▶ _HOW TO COMPLETE THIS TASK_
Please report each line in the material below that includes "items".

▶ _RECORDS FOR PROCESSING_
Definition is_greatest_or_zero (m : Q) (l : list Q) : Prop :=
  (m = 0%Q \/ m ∈ l) /\ (0 <= m)%Q /\ Forall (fun v => (v <= m)%Q) l.

(** The state of [monitor_ping_basic] after the probes [xs]. *)
Definition basic_after (hp : Z) (xs : list ping_outcome) (st : basic) : Prop :=
  b_sent st = len xs /\
  b_received st = len (omap answered_latency xs) /\
  b_lost st = len xs - len (omap answered_latency xs) /\
  b_latencies st = omap answered_latency xs /\
  b_history_latency st = mk_deque hp (newest hp (latency_entry <$> xs)) /\
  b_history_ttl st = mk_deque hp (newest hp (ttl_entry <$> xs)) /\
  is_least (b_min st) (omap answered_latency xs) /\
  is_greatest_or_zero (b_max st) (omap answered_latency xs) /\
  b_avg st = match omap answered_latency xs with
             | [] => 0%Q
             | l => (py_sum l / inject_Z (len l))%Q
             end.

(** The state of [monitor_ping_advanced] after the probes [xs]. *)
Definition advanced_after (hp : Z) (xs : list ping_outcome) (st : advanced)
  : Prop :=
  a_sent st = len xs /\
  a_received st = len (omap answered_latency xs) /\
  a_lost st = len xs - len (omap answered_latency xs) /\
  a_latencies st = omap answered_latency xs /\
  a_history_latency st = mk_deque hp (newest hp (latency_entry <$> xs)) /\
  is_least (a_min st) (omap answered_latency xs) /\
  is_greatest_or_zero (a_max st) (omap answered_latency xs).

(** What the display of [monitor_ping_advanced] shows for the chart: the
    plot of [asciichartpy] (a parameter: it may raise), a placeholder while
    the history has fewer than two entries, or the error text. *)
Inductive chart_view : Set :=
  | Collecting
  | Chart (text : string)
  | ChartError (e : py_exn).

Definition advanced_chart (plot : list Q -> Z -> Z -> py_result string)
    (chart_height width : Z) (st : advanced) : chart_view :=
  if len (items (a_history_latency st)) >? 1 then
    match plot (items (a_history_latency st)) chart_height width with
    | Ok text => Chart text
    | Raise e => ChartError e
    end
  else Collecting.

(** The two monitors hold the same statistics. *)
Definition same_stats (sb : basic) (sa : advanced) : Prop :=
  b_sent sb = a_sent sa /\
  b_received sb = a_received sa /\
  b_lost sb = a_lost sa /\
  b_min sb = a_min sa /\
  b_max sb = a_max sa /\
  b_latencies sb = a_latencies sa /\
  b_history_latency sb = a_history_latency sa /\
  b_running sb = a_running sa.
(** * Notes backend: the in-memory repository and its HTTP routes

    A shallow embedding of
      - [api/models.py]                  (Note, NoteCreate, NoteUpdate),
      - [api/repositories/notes_repo.py] (NotesRepository),
      - [api/routes/notes.py]            (the five route handlers),
    followed by the properties of the repository and of the mapping from
    repository outcomes to HTTP responses. *)

From Stdlib Require Import ZArith NArith Arith Bool List String Ascii Lia.
From Stdlib Require Import Permutation Sorted.
Import ListNotations.

Local Open Scope string_scope.
Local Open Scope Z_scope.

(* ===================================================================== *)
(** ** Values *)
(* ===================================================================== *)

(** [uuid.UUID]: the 128-bit integer [UUID.int]. *)
Definition UUID := N.
Bind Scope N_scope with UUID.

(** [datetime.datetime] as produced by [datetime.utcnow()]: a naive UTC
    instant, counted in microseconds; [<=] on datetimes is [Z.le]. *)
Definition datetime := Z.

Definition hex_digit (n : N) : ascii :=
  nth (N.to_nat n)
      ["0"; "1"; "2"; "3"; "4"; "5"; "6"; "7";
       "8"; "9"; "a"; "b"; "c"; "d"; "e"; "f"]%char "0"%char.

(** ['%0kx' % n]: the [k] low hexadecimal digits of [n], most significant
    first. *)
Fixpoint hex_digits (k : nat) (n : N) : string :=
  match k with
  | O => ""
  | S k' => hex_digits k' (n / 16) ++ String (hex_digit (n mod 16)) ""
  end.

(** [UUID.__str__]: ['%032x' % self.int], cut 8-4-4-4-12. *)
Definition uuid_str (u : UUID) : string :=
  let hex := hex_digits 32 u in
  substring 0 8 hex ++ "-" ++ substring 8 4 hex ++ "-" ++
  substring 12 4 hex ++ "-" ++ substring 16 4 hex ++ "-" ++
  substring 20 12 hex.

(* ===================================================================== *)
(** ** models.py *)
(* ===================================================================== *)

(** The [Field] constraints of [models.py], which pydantic checks when a
    payload is built: [min_length=1, max_length=200] on a title,
    [min_length=1] on a content; an optional field left out passes. *)
Definition valid_title (s : string) : bool :=
  ((1 <=? length s) && (length s <=? 200))%nat.

Definition valid_content (s : string) : bool := (1 <=? length s)%nat.

Module NoteCreate.
Record t := mk { title : string; content : string }.
End NoteCreate.

Module NoteUpdate.
Record t := mk { title : option string; content : option string }.
End NoteUpdate.

Module Note.
Record t := mk {
  id : UUID;
  title : string;
  content : string;
  created_at : datetime;
  updated_at : datetime
}.

(** The constructor [Note(id=, title=, content=, created_at=,
    updated_at=)]: pydantic checks the [Field] constraints that [Note]
    inherits from [NoteBase] and raises its own validation error, building
    nothing, when the title or the content violates them ([None]). *)
Definition construct (id' : UUID) (title' content' : string)
    (created_at' updated_at' : datetime) : option t :=
  if valid_title title' && valid_content content'
  then Some {| id := id';
               title := title';
               content := content';
               created_at := created_at';
               updated_at := updated_at' |}
  else None.

(** [Note.new_from_create]; [now] is the value of [datetime.utcnow()]
    and [u] the value of [uuid4()] read by the call. *)
Definition new_from_create (u : UUID) (now : datetime)
    (data : NoteCreate.t) : option t :=
  construct u (NoteCreate.title data) (NoteCreate.content data) now now.

(** [note.model_copy(update={"title": ..., "content": ...,
    "updated_at": ...})]: the fields of a copy, the three named ones
    replaced. *)
Definition model_copy (n : t) (title' content' : string)
    (updated_at' : datetime) : t :=
  {| id := id n;
     title := title';
     content := content';
     created_at := created_at n;
     updated_at := updated_at' |}.
End Note.

(** A [Note] instance on the Python heap: its identity ([id(obj)]) and its
    current attribute values.  pydantic models are mutable, so whoever
    holds the object can assign to its attributes.  The dict below keeps
    each object it references together with that object's current values;
    an assignment made through another reference to the same object is
    [setattr], which rewrites the values wherever the identity occurs. *)
Record PyObj := mkObj { oid : nat; fields : Note.t }.

Definition valid_create (p : NoteCreate.t) : bool :=
  valid_title (NoteCreate.title p) && valid_content (NoteCreate.content p).

Definition valid_update (p : NoteUpdate.t) : bool :=
  match NoteUpdate.title p with Some s => valid_title s | None => true end &&
  match NoteUpdate.content p with Some s => valid_content s | None => true end.

Definition valid_note (n : Note.t) : bool :=
  valid_title (Note.title n) && valid_content (Note.content n).

(* ===================================================================== *)
(** ** Python built-ins used by the repository *)
(* ===================================================================== *)

(** [Dict[UUID, Note]]: an association list in insertion order. *)
Module Dict.
Definition t := list (UUID * PyObj).

Definition empty : t := [].

(** [d.get(k)] *)
Fixpoint get (d : t) (k : UUID) : option PyObj :=
  match d with
  | [] => None
  | (k', v) :: d' => if N.eqb k' k then Some v else get d' k
  end.

(** [k in d] *)
Definition contains (d : t) (k : UUID) : bool :=
  match get d k with Some _ => true | None => false end.

(** [d[k] = v]: an existing key keeps its position, a new key goes to
    the end. *)
Fixpoint set (d : t) (k : UUID) (v : PyObj) : t :=
  match d with
  | [] => [(k, v)]
  | (k', v') :: d' =>
      if N.eqb k' k then (k, v) :: d' else (k', v') :: set d' k v
  end.

(** [del d[k]] (for [k in d]) *)
Fixpoint del (d : t) (k : UUID) : t :=
  match d with
  | [] => []
  | (k', v') :: d' => if N.eqb k' k then d' else (k', v') :: del d' k
  end.

Definition keys (d : t) : list UUID := map fst d.

(** [d.values()] *)
Definition values (d : t) : list PyObj := map snd d.

(** Keys of a dict are pairwise distinct. *)
Definition wf (d : t) : Prop := NoDup (keys d).
End Dict.

(** [sorted(l, key=key)]: Python's sort is stable; insertion from the
    right, each element placed before the first element with a key that
    is not smaller, is the stable sort. *)
Section Sorted.
Context {A : Type} (key : A -> Z).

Fixpoint insert_by (x : A) (l : list A) : list A :=
  match l with
  | [] => [x]
  | y :: l' => if key x <=? key y then x :: y :: l'
               else y :: insert_by x l'
  end.

Fixpoint sorted (l : list A) : list A :=
  match l with
  | [] => []
  | x :: l' => insert_by x (sorted l')
  end.

(** The order the result is sorted by. *)
Definition key_le (a b : A) : Prop := key a <= key b.
End Sorted.

(* ===================================================================== *)
(** ** Exceptions and the state they are raised in *)
(* ===================================================================== *)

(** [NotFoundError] and [ValidationError] are the two classes of
    [notes_repo.py]; [PydanticValidationError] is pydantic's own
    [ValidationError], a different class, whose text is not modelled. *)
Inductive exn :=
| NotFoundError (msg : string)
| ValidationError (msg : string)
| HTTPException (status_code : Z) (detail : string)
| PydanticValidationError.

Inductive result (A : Type) :=
| Ok (a : A)
| Raise (e : exn).
Arguments Ok {A} a.
Arguments Raise {A} e.

(** The process state: the dict of the single repository
    ([get_repository] hands out one instance) and the next unused object
    identity. *)
Record World := mkWorld { next_oid : nat; _store : Dict.t }.

Definition empty_world : World := {| next_oid := 0; _store := Dict.empty |}.

(** A computation reads and writes the world and returns or raises. *)
Definition M (A : Type) := World -> result A * World.

Definition ret {A} (a : A) : M A := fun w => (Ok a, w).

Definition bind {A B} (m : M A) (f : A -> M B) : M B :=
  fun w => match m w with
           | (Ok a, w') => f a w'
           | (Raise e, w') => (Raise e, w')
           end.

Definition raise {A} (e : exn) : M A := fun w => (Raise e, w).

▶ _EXPECTED ANSWER_
  if len (items (a_history_latency st)) >? 1 then
    match plot (items (a_history_latency st)) chart_height width with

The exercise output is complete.